What is the difference between the News of the World’s invasion of a dead teenager’s phone account and the Julian Assange’s attempts to penetrate classified information? In the first case a missing girls account was accessed by a private detective working in the employ of a newspaper in order to drum up a juicy story. In the second, newspapers negotiated to print information that had been classified in order to get a juicy story. Why is one reprehensible and the other laudable? Is there any consistent litmus test to determine whether one should be hailed as a hero and the other villain?
Steven Glover at the Daily Mail wrote in 2010 about Wikileaks and an earlier News of the World phone-hacking attempt. “Everything we know from WikiLeaks was supposed to be private — the comments by the king of Saudi Arabia, who urged the Americans to attack Iran; the remarks of Chinese diplomats indicating that they might be prepared to see the demise of their ally, North Korea; the publication of a long list of key American facilities around the world, including pipelines and communication and transport hubs, which the State Department claims could critically affect U.S. national security.”
Let me say that I also abhor phone hacking as it was practised by the News of the World, though I can imagine some situations (for example, a government minister passing secrets to a foreign power) when it would be defensible, indeed necessary.
The Guardian has led a kind of holy war against the News of the World, and has in particular tried to pin the blame for what it has represented as a uniformly evil practice on Andy Coulson, editor of the News of the World when the hacking came to light, and now David Cameron’s communications chief. Though he resigned his editorship at the time, Mr Coulson denies any knowledge of what went on. …
If an organisation is to be judged by its supporters, WikiLeaks is rather scary and destructive. Even before this week’s events, it was already clear that it owes no loyalty to any one country. It exists in cyberspace, and its only friend is what it declares to be ‘the truth’. WikiLeaks does not respect the secrets of governments or the privacy of individuals.
So I wonder how the organisation’s newspaper collaborators are now viewing their new wild partner. In Britain, The Guardian newspaper has been given privileged access to the 250,000 WikiLeaks cables. Four other liberal-minded publications around the world have also been granted preferential treatment, including The New York Times.

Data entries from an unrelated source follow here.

(** The answers need not come in the order of the lines: when a chunk
    arrives while the call for the chunk before it is suspended, a line of
    the later chunk that [JSON.parse] rejects is answered first. Run in turn,
    the same chunks are answered in their order. *)
Example later_chunk_answered_first :
  Listeners.socket
    (Listeners.connection_run Scenario.JSON_parse Scenario.JSON_stringify
       Scenario.PARSE_ERROR (Listeners.connection_open Scenario.Request)
       [Listeners.Data JS.jsstring (Scenario.bytes (Scenario.ping_line ++ [JS.LF]));
        Listeners.Data JS.jsstring
          (Scenario.bytes (Scenario.malformed_line ++ [JS.LF]));
        Listeners.Settled 0
          (Scenario.handleRequest
             {| Scenario.request_id := Some (MCP.IdNumber 7);
                Scenario.method := JS.lit "ping" |})])
  = [Scenario.error_line;
     Scenario.json "{'jsonrpc':'2.0','id':7,'result':'pong'}" ++ [JS.LF]]
  /\ MCPServer.socket
       (MCPServer.handleConnection_run Scenario.JSON_parse Scenario.handleRequest
          Scenario.JSON_stringify Scenario.PARSE_ERROR
          MCPServer.handleConnection_open
          [Scenario.bytes (Scenario.ping_line ++ [JS.LF]);
           Scenario.bytes (Scenario.malformed_line ++ [JS.LF])])
     = [Scenario.json "{'jsonrpc':'2.0','id':7,'result':'pong'}" ++ [JS.LF];
        Scenario.error_line].
Proof. split; vm_compute; reflexivity. Qed.
Definition setViewState (new_state : Z) (action_desc : string)
    (key_pressed_vk : Z) : M bool :=
  let! p := get g_r9_for_tpv_flag in
  if p =? 0 then
    log LOG_ERROR "setViewState: Global R9 storage ptr is NULL." ;;
    ret false
  else
  let! r9_value := load_cell p in
  if r9_value =? 0 then
    log LOG_WARNING "setViewState: Captured R9 is 0x0. Hook not run or capture failed." ;;
    ret false
  else
  log LOG_DEBUG "setViewState: Using R9" ;;
  let flag_addr := flag_address r9_value in
  log LOG_DEBUG "setViewState: Calculated flag address" ;;
  let! queried := VirtualQuery flag_addr in
  match queried with
  | None =>
      log LOG_ERROR "setViewState: VirtualQuery failed for target address" ;;
      ret false
  | Some mem_info =>
      if negb (mbi_State mem_info =? Win.MEM_COMMIT) || negb (is_writable mem_info)
      then
        log LOG_ERROR "setViewState: Target memory not committed/writable" ;;
        ret false
      else
        log LOG_DEBUG "setViewState: Target memory check passed." ;;
        try_catch
          (let! current_value := read_byte flag_addr in
           log LOG_DEBUG "setViewState: Read current value" ;;
           (if negb (current_value =? new_state) then
              write_byte flag_addr new_state ;;
              log LOG_INFO "Action: Set TPV Flag" ;;
              log LOG_DEBUG "setViewState: Write successful."
            else
              log LOG_DEBUG "Action: flag already set. No change.") ;;
           ret true)
          (fun e =>
             match e with
             | StdException _ =>
                 log LOG_ERROR "setViewState: Exception accessing memory" ;;
                 ret false
             | OtherException =>
                 log LOG_ERROR "setViewState: Unknown exception accessing memory" ;;
                 ret false
             end)
  end.

Arguments setViewState : simpl never.

Definition safeToggleViewState (key_pressed_vk : Z) : M bool :=
  let! p := get g_r9_for_tpv_flag in
  let! r9_value := (if p =? 0 then ret 0 else load_cell p) in
  if (p =? 0) || (r9_value =? 0) then
    log LOG_WARNING "safeToggleViewState: Cannot toggle, R9 storage invalid" ;;
    ret false
  else
  let flag_addr := flag_address r9_value in
  let! read :=
    try_catch
      (let! bad := IsBadReadPtr flag_addr in
       if bad then throw (StdException "IsBadReadPtr check failed")
       else
         let! current_value := read_byte flag_addr in
         log LOG_DEBUG "safeToggleViewState: Read current value" ;;
         ret (Some current_value))
      (fun _ =>
         log LOG_ERROR "safeToggleViewState: Exception reading current TPV flag" ;;
         ret None) in
  match read with
  | None => ret false
  | Some current_value =>
      let new_value := if current_value =? 0 then 1 else 0 in
      log LOG_DEBUG "safeToggleViewState: Target state" ;;
      setViewState new_value "Toggle" key_pressed_vk
  end.

Definition setFirstPersonView (key_pressed_vk : Z) : M bool :=
  setViewState 0 "Set FPV" key_pressed_vk.

Definition setThirdPersonView (key_pressed_vk : Z) : M bool :=
  setViewState 1 "Set TPV" key_pressed_vk.


(** *** The polling loop of [ToggleThread] *)

(** [(GetAsyncKeyState(vk) & 0x8000) != 0], on the [SHORT] widened to [int]. *)
Definition key_is_down (s : Z) : bool := negb (Z.land s 0x8000 =? 0).
(** The backends the extractor step enters in the trace. *)
Lemma extractor_step_backends ext (k : str -> M result) w :
  exists w1,
    backends_run w1
    = backends_run w
      ++ (if bool_decide (ext = py ".pdf")
          then snd (extract_text_from_pdf unicode_alnum (as_pdf E)) else []) /\
    lookups w1 = lookups w /\
    bind
      (if bool_decide (ext = py ".pdf") then
         print (ProcessingFormat (py "PDF")) ;; run_pdf unicode_alnum E
       else if bool_decide (ext = py ".docx") then
         print (ProcessingFormat (py "DOCX")) ;;
         ret (extract_text_from_docx unicode_alnum (as_docx E))
       else if bool_decide (ext = py ".doc") then
         print (ProcessingFormat (py "DOC")) ;;
         ret (extract_text_from_doc unicode_alnum (antiword_run E))
       else raise (py "Unsupported file type: " ++ ext)) k w
    = match text_for unicode_alnum E ext with
      | Some text => k text w1
      | None => (Raise (py "Unsupported file type: " ++ ext), w1)
      end.
Proof.
  unfold text_for. repeat case_bool_decide.
  - eexists. split; [|split].
    3: { unfold bind at 1; unfold bind at 1; simpl.
         rewrite run_pdf_logged. reflexivity. }
    + rewrite backends_run_logged_ran. f_equal.
      unfold backends_run. simpl. rewrite omap_app. simpl. apply app_nil_r.
    + reflexivity.
  - eexists. split; [|split].
    3: { unfold bind at 1; unfold bind at 1; simpl. reflexivity. }
    + unfold backends_run. simpl. rewrite omap_app. reflexivity.
    + reflexivity.
  - eexists. split; [|split].
    3: { unfold bind at 1; unfold bind at 1; simpl. reflexivity. }
    + unfold backends_run. simpl. rewrite omap_app. reflexivity.
    + reflexivity.
  - exists w. split; [symmetry; apply app_nil_r|]. split; reflexivity.
Qed.

Lemma attempt_extraction_world file_url app tmp_filename w :
  backends_run
    (snd (attempt_extraction unicode_alnum E file_url app tmp_filename
            (resolve_extension E file_url) w))
  = backends_run w ++ backends_of_run unicode_alnum E file_url /\
  lookups
    (snd (attempt_extraction unicode_alnum E file_url app tmp_filename
            (resolve_extension E file_url) w))
  = if asks_time unicode_alnum E file_url then S (lookups w) else lookups w.
Proof.
  unfold attempt_extraction, backends_of_run, asks_time.
  erewrite bind_ret_run by reflexivity.
  pose proof (download_file_quiet file_url tmp_filename
                (snd (print (Downloading file_url) w))) as Hq.
  rewrite backends_run_print in Hq.
  destruct (download_file_run E file_url tmp_filename
              (snd (print (Downloading file_url) w))) as (w1 & Hd & Hl1).
  rewrite Hd in Hq. cbn [snd] in Hq.
  rewrite (bind_ret_run _ _ _ _ _ Hd).
  destruct (transferred E file_url); cbn [negb andb];
    [|cbn [raise snd]; rewrite app_nil_r; split; assumption].
  match goal with
  | |- context [bind _ ?k w1] =>
      destruct (extractor_step_backends (resolve_extension E file_url) k w1)
        as (w2 & Hb2 & Hl2 & ->)
  end.
  rewrite Hq in Hb2. rewrite Hl1 in Hl2.
  destruct (text_for unicode_alnum E (resolve_extension E file_url)) as [text|];
    [|cbn [snd]; split; assumption].
  destruct (truthy (strip text)); cbn [negb];
    [|cbn [raise snd]; split; assumption].
  unfold bind, utc_datetime.
  destruct (world_time E (lookups w2)) as [ts|e]; cbn [snd fst]; split.
  - unfold backends_run in *. simpl. rewrite !omap_app. simpl.
    rewrite !app_nil_r. exact Hb2.
  - simpl. rewrite Hl2. reflexivity.
  - exact Hb2.
  - simpl. rewrite Hl2. reflexivity.
Qed.

Lemma failure_result_world app e w :
  backends_run (snd (failure_result E app e w)) = backends_run w /\
  lookups (snd (failure_result E app e w)) = S (lookups w).
Proof.
  unfold failure_result, bind, utc_datetime, backends_run.
  destruct (world_time E (lookups w)); simpl; rewrite ?omap_app; simpl;
    rewrite ?app_nil_r; split; reflexivity.
Qed.

Lemma clean_up_world tmp_filename w :
  backends_run (snd (clean_up tmp_filename w)) = backends_run w /\
  lookups (snd (clean_up tmp_filename w)) = lookups w.
Proof.
  unfold clean_up, bind, exists_path. cbn [fst snd].
  case_bool_decide; split; reflexivity.
Qed.

Lemma send_result_world cb tok r w :
  backends_run (snd (send_result E cb tok r w)) = backends_run w /\
  lookups (snd (send_result E cb tok r w)) = lookups w.
Proof.
  unfold send_result, bind, backends_run. simpl.
  destruct (http_post E cb r) as [[]|e]; simpl;
    rewrite !omap_app; simpl; rewrite !app_nil_r; split; reflexivity.
Qed.

Lemma try_finally_world {A} (m : M A) tmp_filename w :
  backends_run (snd (try_finally m (clean_up tmp_filename) w))
  = backends_run (snd (m w)) /\
  lookups (snd (try_finally m (clean_up tmp_filename) w)) = lookups (snd (m w)).
Proof.
  unfold try_finally. destruct (m w) as [r w1].
  pose proof (clean_up_world tmp_filename w1) as [Hb Hl].
  destruct (clean_up tmp_filename w1) as [[[]|e] w2]; exact (conj Hb Hl).
Qed.

Lemma before_callback_world file_url app w :
  backends_run (snd (before_callback unicode_alnum E file_url app w))
  = backends_run w ++ backends_of_run unicode_alnum E file_url /\
  lookups (snd (before_callback unicode_alnum E file_url app w))
  = (lookups w + lookups_of_run unicode_alnum E file_url (lookups w))%nat.
Proof.
  rewrite before_callback_unfold.
  destruct (try_finally_world
              (try_except
                 (attempt_extraction unicode_alnum E file_url app
                    (working_name E file_url) (resolve_extension E file_url))
                 (failure_result E app))
              (working_name E file_url) (snd (create (fresh_name E) w)))
    as [-> ->].
  set (w0 := snd (create (fresh_name E) w)).
  pose proof (attempt_extraction_world file_url app (working_name E file_url) w0)
    as [Hb Hl].
  destruct (attempt_extraction_outcome unicode_alnum E file_url app
              (working_name E file_url) w0) as (w1 & Hrun & _).
  unfold try_except. rewrite Hrun in *. cbn [snd] in *.
  change (backends_run w0) with (backends_run w) in Hb.
  change (lookups w0) with (lookups w) in *.
  unfold lookups_of_run. unfold attempt_outcome, asks_time in *.
  destruct (transferred E file_url); cbn [negb andb] in *.
  - destruct (text_for unicode_alnum E (resolve_extension E file_url))
      as [text|].
    + destruct (truthy (strip text)); cbn [negb] in *.
      * destruct (world_time E (lookups w)).
        -- cbn [snd]. split; [exact Hb|lia].
        -- destruct (failure_result_world app e w1) as [-> ->].
           split; [exact Hb|lia].
      * destruct (failure_result_world app
                    (py "No text could be extracted from the file") w1)
          as [-> ->].
        split; [exact Hb|lia].
    + destruct (failure_result_world app
                  (py "Unsupported file type: " ++ resolve_extension E file_url)
                  w1) as [-> ->].
      split; [exact Hb|lia].
  - destruct (failure_result_world app (py "Failed to download file") w1)
      as [-> ->].
    split; [exact Hb|lia].
Qed.


(** On a console that takes every line: a run asks the time service once;
    it asks twice exactly when text was extracted and the lookup made for
    the success record raised. *)
Lemma time_lookups_of_run_calm file_url app cb tok w :
  lookups (snd (process_file unicode_alnum E file_url app cb tok w))
  = (lookups w + lookups_of_run unicode_alnum E file_url (lookups w))%nat.
Proof.
  rewrite process_file_split. unfold bind.
  pose proof (before_callback_world file_url app w) as [_ Hl].
  destruct (before_callback unicode_alnum E file_url app w) as [[r|e] w1];
    cbn [snd] in *; [|exact Hl].
  pose proof (send_result_world cb tok r w1) as [_ Hs].
  destruct (send_result E cb tok r w1) as [[[]|e] w2]; cbn [snd ret] in *;
    rewrite Hs; exact Hl.
Qed.

End Footprint.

Richard Northedge argues that while legal hairs may be split, in practice there is no “obvious moral line” between spying for a good cause and reprehensible behavior. Is he right, or is there some clear bright boundary between what we may know and not be allowed to know?
Politicians regard leaking letters as fair game; parliamentarians use their privilege to break high-court injunctions to reveal the names of bankers and footballers. Newspapers that denounce the Murdoch press for phone hacking happily sign exclusive deals to disseminate Wikileaks’ stolen documents on world affairs or to print details of MPs expenses that were obtained by theft.
Using a long lens to spy on folders being carried into Downing Street by MPs or policemen is regarded as good journalism. The Freedom of Information Act permits papers to demand information such as salaries or convictions at public bodies and the use of company or court documents is seen as transparent disclosure rather than prying into private matters.
So we condone a culture of entitlement to see secret information. The legal limit of acceptability may be clear (to a lawyer) but there is no obvious moral line. It is thus hardly surprising if some journalists go the short further distance to looking at the contents of dustbins o[r] listening into phone calls.